大恐慌ウィルスが世界中に蔓延し、金融・産業界総崩れで失業者が増大するなかで3月19日、全国で約300万人が「首切り反対・賃上げ」闘争デモ。市民の怒りと不安などどこ吹く風、年頭に公的援助17億€を受けたクレディ・リオネ銀行がデモの前日、ブトン頭取他、重役3人がボーナスの代わりに計770万€にのぼるストックオプション*売却を発表したものだから、サルコジ大統領も怒りを爆発。4人は同売却を思いとどまり、退職後の年金年100万€(給与の70%)を皮算用。

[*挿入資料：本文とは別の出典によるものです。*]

(* ===== verification/Prelude.v ===== *)
(** * TablesOS: a verification development in Rocq

    TablesOS is an operating system whose only program is a relational table
    store with a text interface, written in Rust.  This library models the
    parts of it that compute (the store down to the sectors of the disk, the
    driver of that disk, the PNG decoder, the installer, the input devices, the
    clock, the soft-off, the user interface from its event handlers to the
    pixels of its frames) and proves what makes them correct.  Every definition is a translation of the source, executable, and
    is named after the Rust item it models where Rocq allows it.

    ** How the program is put together

    The kernel boots, starts the drivers and runs one loop ([App::run] in
    [kernel/src/ui.rs]) that takes an event of the input queue
    ([kernel/src/ps2.rs]), hands it to the screen on top of a stack, and draws.
    The screens call the store ([tablestore/src/store.rs]).  The store runs
    each change as a transaction: its pages are staged in the pager
    ([pager.rs]), which writes them through a redo journal ([journal.rs]) to a
    block device ([block.rs]; in the kernel an ATA or USB drive).  Rows,
    schemas and the catalog are byte strings ([codec.rs], [schema.rs],
    [value.rs], [bignum.rs]) in chains of pages.

    ** The files

    - [Prelude]: outcomes, the state and error monad, machine integers, bytes
      and text, lists; the tactics and the hint database [tos].
    - [Types] ([types.rs], the errors of [lib.rs]), [Bignum] ([bignum.rs]),
      [Value], [ValueFacts] ([value.rs]), [Codec] ([codec.rs]), [Schema]
      ([schema.rs]); [DataTheorems]: round trips, parsing, order.
    - [Block] ([block.rs]): the trait as the class [BlockDevice], the laws of a
      working device as the class [DeviceLaws], and three devices: one that
      never fails, the source's memory disk with its simulated power cut, and
      a drive with a volatile write cache that loses power after any number
      of operations and keeps any part of its cache.
    - [Journal] ([journal.rs]), [JournalFacts], [JournalCrash]; [Durability]:
      a commit is atomic and durable.
    - [Pager] ([pager.rs]), [PagerFacts]; [PagerTheorems]: what a transaction
      sees, and the commit at the level of the superblock and pages.
    - [Store] ([store.rs]): the whole store.  [Database] is its specification:
      tables as schemas and rows, an operation as a function that gives the
      changed database or an error; [Edits] the same for the edits of a schema;
      [Integrity] the invariant of a database (distinct names, typed rows,
      unique columns without duplicates, foreign keys that resolve) and that
      operations keep it.  [StoreFacts], [Heap] and [Refinement] relate pages
      to blobs, blobs to a heap of objects and the heap to a database;
      [Transactions], [Operations] and [EditRefine] prove each transaction
      against the specification; [StoreRuns] and [StoreApi] run them on a
      device, with and without power; [StoreTheorems] states the result and
      [StoreSample] is the volume it is instantiated on.
    - [Png] ([pngdec/src/lib.rs]), [PngFacts], [PngDecode], [PngEncode],
      [PngHuffman]; [PngTheorems].
    - [Install] ([kernel/src/install.rs]), [InstallTheorems].
    - [Ps2] ([ps2.rs]), [Rtc] ([rtc.rs]) and their facts; [InputTheorems].
    - [Acpi] ([acpi.rs]); [AcpiTheorems] gives each search of the firmware's
      tables a declarative counterpart.
    - [Ata] ([ata.rs]): the disk driver and the enumeration of drives over a
      class of ports.  [AtaTheorems] states the ATA standard's drive as laws
      of the ports, with a weakest precondition for the driver's steps on it,
      and proves the driver a disk; [AtaSurvey] proves the enumeration
      read-only on any ports.
    - [UiText] (carets, truncation, hint bars), [Builder] (the value builder),
      [App] (the state of the application), [Screens] (the keys of each
      screen) and [Ui] (modals, the row editor, the mouse, events), all of
      [kernel/src/ui.rs]; [UiTextFacts], [BuilderFacts]; [UiTheorems].
    - The interface over the store: [UiFacts] is a weakest precondition for the
      handlers, with a rule for every read and operation of the store they
      call; [Wellformed] says what a well-formed screen and stack are over a
      database and reads off a screen the operation a key asks for;
      [UiModals], [UiDispatch], [UiEditor] and [UiKeys] prove the handlers of
      the modals, the data and schema screens, the editor with its builder,
      and events and sessions; [Listing] is the order of the browser and
      [Editing] a row read and saved again; [SessionTheorems] states it.
    - [Font] ([font.rs]), [Framebuffer] ([framebuffer.rs]) and [Render]
      ([assets.rs], [render] and the shutdown notice of [ui.rs], the boot trace
      of [main.rs]): the display.  [FramebufferFacts] says what is drawn stays
      in the buffer, [DisplayFacts] that it depends on the scene alone,
      [Compositing] what the cache of backgrounds and the pointer leave;
      [RenderFacts], [Canvas] and [Screenful] carry this to frames and whole
      sessions of drawing, [DisplayTheorems] to the embedded bitmaps, and
      states it.
    - [Frames]: the [frame_*] of [ui.rs], the recording of what a click can
      hit, and the loop of [run] as turns, each the events queued and one
      repaint.  [FrameFacts] says which lines are safe to click, [FrameBuilds]
      that every frame is built and safe, [RunTheorems] runs the loop.

    ** How the code is modelled

    A fallible function gives an [outcome]: a value, an [Err], [Panic] for
    whatever aborts (the kernel is built with overflow checks, and with
    [panic = "abort"]), or [NoFuel].  Code with state is in the monad [stM]; a
    handler of the user interface stops with [PowerOff].  Integers are [Z] with
    the checks and wraps of their width written out where the code computes
    with them; bytes and text are lists of bytes, indexed as the code indexes
    them.  A [BTreeMap] is a [gmap].  Vectors fit in memory: their lengths are
    below [isize::MAX] and allocating them succeeds, so sums of in-memory
    indices are plain sums.

    Interfaces are type classes: [BlockDevice] and its laws between the store
    and the drive, [Hardware] between the user interface and the drivers'
    screens, [MscDevice] between the installer and the USB driver,
    [Chipset] between the soft-off and the ports, [Ports] and [AtaLaws] between
    the disk driver and the drive.  The store's
    theorems are proved against the laws and hold for every device with them;
    the devices of [Block] satisfy them, and the theorems' instances run on
    these.

    The ports of the disk driver are an interface at the level of single
    register accesses; its polls, ten million looks before giving up, are
    iterated by a binary counter.  [AtaLaws] describe a drive that is never
    busy that long and never reports an error.  The laws of a device that
    the store asks for say that any buffer of a sector's length is written;
    the driver keeps the bytes of byte-valued buffers only, which is what
    [AtaTheorems] states of it, so it is not an instance of [DeviceLaws].

    Loops with fuel: following page links takes one step more than the volume
    has pages, which no chain without a cycle exceeds (the refinement shows
    the store has none); the search for a foreign key's name takes one try
    more than there are names; inflating takes one step per input bit, which
    [PngTheorems.inflate_terminates] proves enough; the others recurse on a
    list or on digits.

    Bounds of the display: the theorems take a mode [main] accepts whose sizes
    are below 2^24, texts below 2^48 bytes and an atlas below 2^24 pixels;
    within them no sum of pixel offsets overflows, which the model checks at
    each step.

    ** What the theorems show

    - The store: each operation commits exactly what the specification says or
      is refused with its error and changes nothing, never aborts, keeps
      integrity, and is atomic whatever moment the power goes, the interrupted
      recoveries that follow included; a formatted device runs any sequence of
      operations and opens again with what they left.
    - Journal and pager: the same one level down, with the bounds of the
      journal and the freshness of allocated pages.
    - Data: values, rows and schemas survive their encodings, text parses only
      to canonical values of its type, orders are total and numeric; corrupt
      counts abort the decoders, as recorded.
    - PNG: decoding ends, never reads outside its input, gives back any picture
      of the reference encoder, and decodes canonical Huffman codes as the
      standard says.
    - Installer, input and clock: a successful install leaves the booted
      disk's prefix and an empty volume; every interleaving of interrupts and
      reads is a behaviour of a bounded queue; every printable character can
      be typed; a clock reading is a valid moment.
    - Soft-off: whatever the firmware's tables hold, the search ends inside the
      mapped window (an FADT cut off by its end excepted, as recorded), and the
      ports get the sleep types the tables give.
    - Disk driver: on a drive of the ATA standard every sequence of requests is
      answered as by an ideal disk, and nothing in front of the volume changes;
      the enumeration never aborts and writes nothing, whatever is there.
    - User interface over the store: a key or a click, in any state the screens
      can be in, never aborts, keeps every screen of the stack well-formed and
      runs on the database the one operation it asks for, or none; a refusal
      leaves the database and is told.  Sessions of any events are histories of
      the store's operations.  The browser lists the rows of the filter in a
      stable order, never stale ones; an editor holds the row it was opened on.
      What a user must respect is stated as [fair]: values that fit their
      encodings, and a click on an item of the frame on the screen.
    - The loop: with frames built and recorded by the code itself, clicks are
      safe by construction ([RunTheorems.ui_runs]) unless one is queued behind
      another event of its turn, which can abort
      ([RunTheorems.stale_click_aborts]).
    - Display: drawing never leaves the buffer nor aborts, and the screen shows
      the last frame rendered, whatever was drawn, cached or pointed at before.
    - Text: the inputs are zippers, hint bars wrap into the fewest lines and
      the click on a hint fires its key, the value builder is faithful to every
      type.

    ** What is not modelled

    - The embedded bitmaps (parameters of [Render.install], taken to decode to
      pictures below the bounds), the phase of the blinking caret (drawing with
      it on and off is covered, its timing is not) and the mutex of the display.
    - The hardware screens of [ui.rs] (drives, PCI, xHCI, USB targets, the
      install report), which show what drivers report: one constructor whose
      handler and frame are part of the interface [Hardware].  That they return is thus
      an assumption of the theorems about sessions.
    - Drivers and start-up: [usb/xhci.rs], [pci.rs],
      [interrupts.rs], [gdt.rs], [serial.rs], [time.rs], [allocator.rs],
      [main.rs] of the kernel beyond its notices, the boot loader in assembly and the linker
      scripts: port, memory-mapped and interrupt I/O on the machine.
    - The host tool that assembles the disk image ([src/main.rs], [seed.rs])
      and [kernel/build.rs]: glue that runs programs and copies files. *)

From Stdlib Require Export ZArith Lia Bool.
From stdpp Require Export base tactics numbers list option decidable strings sets.
From Stdlib Require Import Ascii.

米国でも公的援助1700億ドルを受け政府管理下にあるAIG保険会社が、平然と総額1億6500万ドルのボーナスを幹部20人に支払ったことでオバマ大統領も激怒。3月19日、米下院議会はこのボーナスに90%課税する法案を可決している。
石油大手トタルは550人削減しながらドマルジュリ社長に150万€のボーナス(昨年収益140億€)。自動車下請け会社ヴァレオは昨年2億€以上損失し1600人解雇。国の援助金1900万€を受けながら、戦略転換のため解任されたモラン社長は給与2年分、320万€のゴールデンパラシュート**を獲得。公的援助80億€を受けた仏自動車業界や210億€が投入された金融業界では、この種の話題が尽きない。
ちなみにルノー・日産ゴーン社長の07年度報酬総額(給与+ボーナス+ストックオプション)は約600万€というから庶民の計算機には入りきれない(さすがに今年のストックオプション売却は諦めたが)。07年に民間企業協会Afepと仏企業運動団体Medefとが経営者にモラルと自己規制を求める規制書を作成したが、その効用性についてはMedefパレゾ会長も保証できない。
与党でも経営陣の報酬上限規制を法制化すべきだという意見も出ている中、3月31日、政府は公的援助を得た銀行6行と自動車製造会社にだけ適用する政府命令デクレを発表した。2010年まではそれらの経営陣には無料自社株やストックオプションの売買を禁止。それ以降は景気回復後、幹部へのボーナスは許すが、リストラする企業幹部には禁止するなどだが、対象となる企業はほんの一部にすぎない。
経営陣の暴利がやり玉にあがったのと同時に浮かび上がったのが、脱税金やドラッグマネーも国外から入金できるスイスやモナコ、ノルマンディ沖のジャージー島、香港、マカオなど50余のオフショアパラダイス「オフパラ」。世界の銀行4千行他、大企業・富豪たちが利用し、脱税総額5~10兆ドル(仏200億€)のうちの1/3をスイスが吸い上げる。3月31日、リヒテンシュタインでアディダスとミシュラン、トタル3社のオフショア口座が発覚したばかり。
4月2日、ロンドンでの金融サミットG20でオフパラ対策が課題の一つに。世界経済のガン、オフパラに今後どこまで斬り込めるか。(君)
*自社株が低額時に購入予約権を得て、株価が上がった時に権利行使し購入し、さらに上がった時に売却し利益を取得。
**被買収時に解任された旧経営陣が請求する巨額の退職金。